(EXERCISE REQUIREMENTS)
Only those lines in the data below from the line containing "n)); [done|]. exfalso." through the line containing "destruct (Z.eqb_spec ((c", both included, should be restated word for word.

_ _ _ _ _ _ _

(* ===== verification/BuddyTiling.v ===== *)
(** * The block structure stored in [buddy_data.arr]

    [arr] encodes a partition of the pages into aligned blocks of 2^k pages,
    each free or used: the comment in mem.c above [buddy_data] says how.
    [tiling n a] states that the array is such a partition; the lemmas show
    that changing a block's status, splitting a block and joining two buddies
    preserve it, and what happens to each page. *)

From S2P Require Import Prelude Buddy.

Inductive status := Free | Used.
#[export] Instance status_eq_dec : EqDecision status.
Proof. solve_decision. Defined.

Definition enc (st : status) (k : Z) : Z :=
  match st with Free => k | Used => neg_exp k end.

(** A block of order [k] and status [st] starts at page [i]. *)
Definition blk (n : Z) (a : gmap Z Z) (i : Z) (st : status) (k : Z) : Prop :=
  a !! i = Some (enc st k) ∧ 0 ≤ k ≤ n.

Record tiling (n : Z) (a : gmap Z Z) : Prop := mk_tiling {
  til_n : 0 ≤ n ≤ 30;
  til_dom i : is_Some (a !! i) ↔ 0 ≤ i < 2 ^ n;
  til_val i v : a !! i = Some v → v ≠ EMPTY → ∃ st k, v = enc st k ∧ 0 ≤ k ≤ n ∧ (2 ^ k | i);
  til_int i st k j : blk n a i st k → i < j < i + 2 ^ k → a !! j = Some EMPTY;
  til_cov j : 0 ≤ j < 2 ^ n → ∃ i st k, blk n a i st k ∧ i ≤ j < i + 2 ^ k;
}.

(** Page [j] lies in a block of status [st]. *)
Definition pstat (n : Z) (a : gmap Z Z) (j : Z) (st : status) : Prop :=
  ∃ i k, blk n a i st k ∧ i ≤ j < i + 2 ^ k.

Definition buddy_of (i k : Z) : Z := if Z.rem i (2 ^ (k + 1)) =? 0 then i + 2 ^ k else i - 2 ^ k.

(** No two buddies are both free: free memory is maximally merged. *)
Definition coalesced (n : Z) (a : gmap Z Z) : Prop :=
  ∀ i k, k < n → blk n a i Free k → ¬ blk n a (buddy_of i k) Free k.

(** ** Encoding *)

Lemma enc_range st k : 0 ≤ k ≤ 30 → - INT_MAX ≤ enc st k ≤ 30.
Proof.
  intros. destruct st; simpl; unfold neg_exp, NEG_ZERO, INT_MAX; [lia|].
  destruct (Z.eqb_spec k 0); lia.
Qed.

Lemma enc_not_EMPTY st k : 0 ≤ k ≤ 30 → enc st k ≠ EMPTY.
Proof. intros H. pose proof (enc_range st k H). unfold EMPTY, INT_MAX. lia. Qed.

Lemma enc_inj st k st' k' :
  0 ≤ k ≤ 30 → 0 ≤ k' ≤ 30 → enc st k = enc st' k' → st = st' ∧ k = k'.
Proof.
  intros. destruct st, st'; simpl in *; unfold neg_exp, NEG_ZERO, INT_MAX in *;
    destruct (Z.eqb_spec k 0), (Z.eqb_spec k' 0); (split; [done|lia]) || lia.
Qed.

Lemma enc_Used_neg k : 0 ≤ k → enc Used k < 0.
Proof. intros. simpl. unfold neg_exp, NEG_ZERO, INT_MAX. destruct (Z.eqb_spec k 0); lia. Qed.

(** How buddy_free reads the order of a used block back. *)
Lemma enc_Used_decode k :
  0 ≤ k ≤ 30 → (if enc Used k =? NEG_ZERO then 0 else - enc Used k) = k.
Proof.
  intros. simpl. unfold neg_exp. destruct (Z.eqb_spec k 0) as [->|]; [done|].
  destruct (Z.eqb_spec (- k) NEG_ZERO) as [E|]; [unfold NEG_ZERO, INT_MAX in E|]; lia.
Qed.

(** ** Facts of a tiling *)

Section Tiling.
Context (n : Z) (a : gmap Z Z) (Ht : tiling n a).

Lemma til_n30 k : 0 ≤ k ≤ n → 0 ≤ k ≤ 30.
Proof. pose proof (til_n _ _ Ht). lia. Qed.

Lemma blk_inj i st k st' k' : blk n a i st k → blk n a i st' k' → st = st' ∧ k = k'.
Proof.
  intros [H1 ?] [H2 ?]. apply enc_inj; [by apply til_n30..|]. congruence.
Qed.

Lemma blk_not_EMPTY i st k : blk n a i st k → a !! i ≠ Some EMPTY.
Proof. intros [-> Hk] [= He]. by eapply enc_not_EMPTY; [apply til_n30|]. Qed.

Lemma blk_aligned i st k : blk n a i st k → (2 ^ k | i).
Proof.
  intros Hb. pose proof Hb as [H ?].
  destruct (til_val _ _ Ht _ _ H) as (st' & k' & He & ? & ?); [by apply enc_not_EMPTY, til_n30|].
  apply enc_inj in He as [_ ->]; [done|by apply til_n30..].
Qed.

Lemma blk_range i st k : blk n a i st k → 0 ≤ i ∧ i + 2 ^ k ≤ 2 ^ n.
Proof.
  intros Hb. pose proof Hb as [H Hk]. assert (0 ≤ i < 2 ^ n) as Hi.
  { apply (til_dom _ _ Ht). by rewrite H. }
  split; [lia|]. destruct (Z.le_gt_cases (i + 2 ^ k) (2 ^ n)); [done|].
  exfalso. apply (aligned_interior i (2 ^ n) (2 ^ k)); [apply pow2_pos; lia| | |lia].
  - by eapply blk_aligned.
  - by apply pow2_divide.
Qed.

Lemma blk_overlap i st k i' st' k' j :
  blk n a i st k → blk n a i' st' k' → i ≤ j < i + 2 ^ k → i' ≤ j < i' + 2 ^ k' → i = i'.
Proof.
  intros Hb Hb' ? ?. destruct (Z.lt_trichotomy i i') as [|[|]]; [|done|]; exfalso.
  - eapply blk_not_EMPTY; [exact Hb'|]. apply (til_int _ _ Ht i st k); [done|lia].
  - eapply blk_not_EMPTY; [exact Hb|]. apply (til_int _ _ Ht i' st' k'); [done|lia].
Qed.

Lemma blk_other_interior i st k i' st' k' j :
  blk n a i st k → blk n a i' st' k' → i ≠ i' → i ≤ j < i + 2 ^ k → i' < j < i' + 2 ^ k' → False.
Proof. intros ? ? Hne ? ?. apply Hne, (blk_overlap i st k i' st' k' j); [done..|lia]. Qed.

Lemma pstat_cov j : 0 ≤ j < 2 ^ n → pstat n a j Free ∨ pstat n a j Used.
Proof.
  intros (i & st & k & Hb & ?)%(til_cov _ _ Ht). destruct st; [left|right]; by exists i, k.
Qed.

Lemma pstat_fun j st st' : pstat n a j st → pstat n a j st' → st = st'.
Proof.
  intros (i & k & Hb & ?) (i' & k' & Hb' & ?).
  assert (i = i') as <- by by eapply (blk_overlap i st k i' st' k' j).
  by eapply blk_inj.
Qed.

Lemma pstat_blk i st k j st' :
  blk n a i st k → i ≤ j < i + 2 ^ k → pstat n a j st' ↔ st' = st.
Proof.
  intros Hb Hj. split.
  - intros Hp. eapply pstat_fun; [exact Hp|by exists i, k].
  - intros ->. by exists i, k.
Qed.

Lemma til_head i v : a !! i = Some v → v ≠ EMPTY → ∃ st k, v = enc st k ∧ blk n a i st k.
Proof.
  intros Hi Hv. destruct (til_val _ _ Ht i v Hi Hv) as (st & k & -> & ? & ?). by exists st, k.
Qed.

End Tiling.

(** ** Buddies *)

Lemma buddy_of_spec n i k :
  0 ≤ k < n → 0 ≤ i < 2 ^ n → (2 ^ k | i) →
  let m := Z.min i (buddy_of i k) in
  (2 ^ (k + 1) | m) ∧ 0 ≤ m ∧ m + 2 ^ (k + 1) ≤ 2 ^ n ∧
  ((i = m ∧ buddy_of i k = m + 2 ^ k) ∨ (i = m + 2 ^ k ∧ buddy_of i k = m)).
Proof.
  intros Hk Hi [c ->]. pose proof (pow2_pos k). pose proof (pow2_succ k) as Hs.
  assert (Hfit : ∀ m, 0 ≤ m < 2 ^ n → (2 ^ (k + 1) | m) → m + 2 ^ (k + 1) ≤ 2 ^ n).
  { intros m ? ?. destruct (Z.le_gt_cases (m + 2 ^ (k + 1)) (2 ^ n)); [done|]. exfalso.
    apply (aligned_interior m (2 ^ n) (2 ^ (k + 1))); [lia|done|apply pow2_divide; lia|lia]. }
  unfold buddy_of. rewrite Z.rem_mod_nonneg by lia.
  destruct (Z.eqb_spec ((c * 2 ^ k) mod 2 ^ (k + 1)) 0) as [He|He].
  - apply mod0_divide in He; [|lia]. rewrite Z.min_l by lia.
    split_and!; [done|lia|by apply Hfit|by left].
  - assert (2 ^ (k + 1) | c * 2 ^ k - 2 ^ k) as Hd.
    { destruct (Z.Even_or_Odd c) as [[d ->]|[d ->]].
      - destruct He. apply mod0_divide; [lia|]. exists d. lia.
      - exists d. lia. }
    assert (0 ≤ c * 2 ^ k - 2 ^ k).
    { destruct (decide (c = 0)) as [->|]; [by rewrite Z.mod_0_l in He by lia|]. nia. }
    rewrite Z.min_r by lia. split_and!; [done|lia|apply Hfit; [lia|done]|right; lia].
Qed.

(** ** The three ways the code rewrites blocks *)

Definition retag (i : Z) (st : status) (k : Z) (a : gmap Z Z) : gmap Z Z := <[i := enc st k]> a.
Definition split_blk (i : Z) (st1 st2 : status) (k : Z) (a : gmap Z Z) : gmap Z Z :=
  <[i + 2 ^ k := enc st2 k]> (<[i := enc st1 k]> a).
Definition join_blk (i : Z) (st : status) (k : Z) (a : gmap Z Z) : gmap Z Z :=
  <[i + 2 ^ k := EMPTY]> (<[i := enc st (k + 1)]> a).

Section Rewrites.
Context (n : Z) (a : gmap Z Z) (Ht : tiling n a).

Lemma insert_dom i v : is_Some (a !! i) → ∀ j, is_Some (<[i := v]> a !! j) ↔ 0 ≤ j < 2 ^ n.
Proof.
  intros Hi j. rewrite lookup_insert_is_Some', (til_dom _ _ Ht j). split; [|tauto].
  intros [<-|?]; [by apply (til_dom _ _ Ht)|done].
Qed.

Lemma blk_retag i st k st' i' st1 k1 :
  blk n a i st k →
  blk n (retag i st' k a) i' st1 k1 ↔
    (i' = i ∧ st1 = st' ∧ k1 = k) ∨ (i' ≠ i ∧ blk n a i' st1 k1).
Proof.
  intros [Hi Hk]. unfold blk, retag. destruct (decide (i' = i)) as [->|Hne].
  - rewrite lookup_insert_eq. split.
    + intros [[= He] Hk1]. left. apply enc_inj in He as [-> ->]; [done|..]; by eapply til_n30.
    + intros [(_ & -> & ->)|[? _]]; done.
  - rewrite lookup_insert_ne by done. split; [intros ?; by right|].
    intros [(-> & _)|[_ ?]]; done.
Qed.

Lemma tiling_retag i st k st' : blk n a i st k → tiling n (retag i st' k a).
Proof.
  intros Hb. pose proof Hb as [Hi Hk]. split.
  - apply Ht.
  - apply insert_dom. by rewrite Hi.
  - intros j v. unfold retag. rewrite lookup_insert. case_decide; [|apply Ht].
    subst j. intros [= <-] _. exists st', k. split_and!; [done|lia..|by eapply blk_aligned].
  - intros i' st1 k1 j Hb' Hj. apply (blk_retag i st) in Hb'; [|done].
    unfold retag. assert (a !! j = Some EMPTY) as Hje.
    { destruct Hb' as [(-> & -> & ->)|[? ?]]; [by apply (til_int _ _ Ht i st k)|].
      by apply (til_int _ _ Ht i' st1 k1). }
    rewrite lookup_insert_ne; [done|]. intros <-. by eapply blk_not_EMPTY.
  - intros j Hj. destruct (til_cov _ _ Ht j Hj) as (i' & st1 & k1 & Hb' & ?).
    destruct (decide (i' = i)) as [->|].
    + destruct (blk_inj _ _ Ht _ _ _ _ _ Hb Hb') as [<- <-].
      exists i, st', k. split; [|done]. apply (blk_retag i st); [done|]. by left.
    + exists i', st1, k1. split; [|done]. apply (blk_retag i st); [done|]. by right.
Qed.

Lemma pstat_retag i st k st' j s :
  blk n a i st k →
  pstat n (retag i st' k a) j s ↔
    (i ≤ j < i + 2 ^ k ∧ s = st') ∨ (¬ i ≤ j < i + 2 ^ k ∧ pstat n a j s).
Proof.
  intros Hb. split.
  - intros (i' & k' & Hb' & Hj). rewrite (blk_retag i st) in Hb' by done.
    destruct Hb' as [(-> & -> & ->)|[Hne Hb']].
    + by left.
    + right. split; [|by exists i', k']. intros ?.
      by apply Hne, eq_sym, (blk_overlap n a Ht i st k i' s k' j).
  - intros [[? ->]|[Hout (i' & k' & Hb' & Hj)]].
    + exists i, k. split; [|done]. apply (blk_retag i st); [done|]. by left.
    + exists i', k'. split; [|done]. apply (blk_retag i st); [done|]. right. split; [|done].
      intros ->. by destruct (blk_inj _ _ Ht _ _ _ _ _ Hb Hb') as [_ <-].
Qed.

_ _ _ _ _ _ _

(TASK OUTPUT)
  { intros m ? ?. destruct (Z.le_gt_cases (m + 2 ^ (k + 1)) (2 ^ n)); [done|]. exfalso.
    apply (aligned_interior m (2 ^ n) (2 ^ (k + 1))); [lia|done|apply pow2_divide; lia|lia]. }
  unfold buddy_of. rewrite Z.rem_mod_nonneg by lia.
  destruct (Z.eqb_spec ((c * 2 ^ k) mod 2 ^ (k + 1)) 0) as [He|He].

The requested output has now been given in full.